I then enter a password to access the folder and then trust it and now everything is setup. This folder is now setup so I can access it directly from the Remote Explorer to get me straight to the folder I want:

Remote - SSH

When I open the SSH session, I should now automatically open up into that folder so I begin development without having to move around the filesystem.

Notifications

When running a homelab, it can be useful to get notifications from various services about things happening and if a Docker container provides notification support, they can be provided in multiple formats for a variety of systems. Common ones include email via SMTP or Slack, Telegram and Discord via Webhooks. The downside, is that rarely will all of these options be supported and I found that a lot of the more niche containers supported email and 1 other notification system.

In the end I decided to go with Discord as it’s free and I already have an account to use, and is generally easier to setup than email notifications. Additionally, Discord can accept a Slack webhook without additional setup.

For this to work, I created a private Discord server that I can use.

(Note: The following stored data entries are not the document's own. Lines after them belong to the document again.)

Lemma conversation_update_run id f c :
  find (fun c => Nat.eqb (cv_id c) id) (conversations w) = Some c ->
  prisma.conversation_update id f w =
  (Ok (f c),
   set_conversations
     (map (fun c => if Nat.eqb (cv_id c) id then f c else c) (conversations w))
     w).
Proof.
  intros Hf. unfold prisma.conversation_update.
  rewrite (run_bind _ _ _ _ _ (db_call_reliable w Hw)).
  rewrite Hf. reflexivity.
Qed.

Lemma message_create_run (data : nat -> Message) :
  find (message_key (m_instanceId (data (next_id w)))
                    (m_messageId (data (next_id w)))) (messages w) = None ->
  prisma.message_create data w =
  (Ok (data (next_id w)),
   set_next_id (S (next_id w))
     (set_messages (messages w ++ [data (next_id w)]) w)).
Proof.
  intros Hn. unfold prisma.message_create.
  rewrite (run_bind _ _ _ _ _ (db_call_reliable w Hw)).
  cbv zeta. rewrite (find_none_existsb _ _ Hn). reflexivity.
Qed.

Lemma message_update_status_run id s m :
  find (fun m => Nat.eqb (m_id m) id) (messages w) = Some m ->
  prisma.message_update_status id s w =
  (Ok tt,
   set_messages
     (map (fun m => if Nat.eqb (m_id m) id then prisma.with_status s m else m)
          (messages w)) w).
Proof.
  intros Hf. unfold prisma.message_update_status.
  rewrite (run_bind _ _ _ _ _ (db_call_reliable w Hw)).
  rewrite (find_some_existsb _ _ _ Hf). reflexivity.
Qed.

Searching for programs to run

There’s a lot of places to find self-hosted applications around the internet, but here are some of the places I used to find them:

awesome selfhosted
- first stop for finding pretty much anything
awesome docker
- useful for more specific docker related stuff
awesome
- Contains both the above awesome lists and more
alternative to
- When I see a hosted program I’d like to run in my homelab, alternative to can usually pull up something selfhosted
r/homelab
- more for hardware than software, but still has a lot of great discussions
r/selfhosted
- software focussed, mainly around sharing information
selfhosted-survey apps
- survey of r/selfhosted users for what are the most used applications in their homelabs
linuxserver.io
- maintains docker images for the community. Includes multiple add-ons to streamline the experience
selfh.st
- weekly newsletters on updates and a pretty complete list of selfhosted applications
Various blogs
- if I google anything, the best links are almost always blogposts on personal experiences (and is a major inspiration for why I write all this stuff up)

Closing thoughts

Everything is now setup to actually start running services and I’ve gone thorough all the things I was thinking about before/while I was actually building out the Docker compose files that will form the basis of my homelab. The next set of articles should cover this, as well as how I integrate all my services together.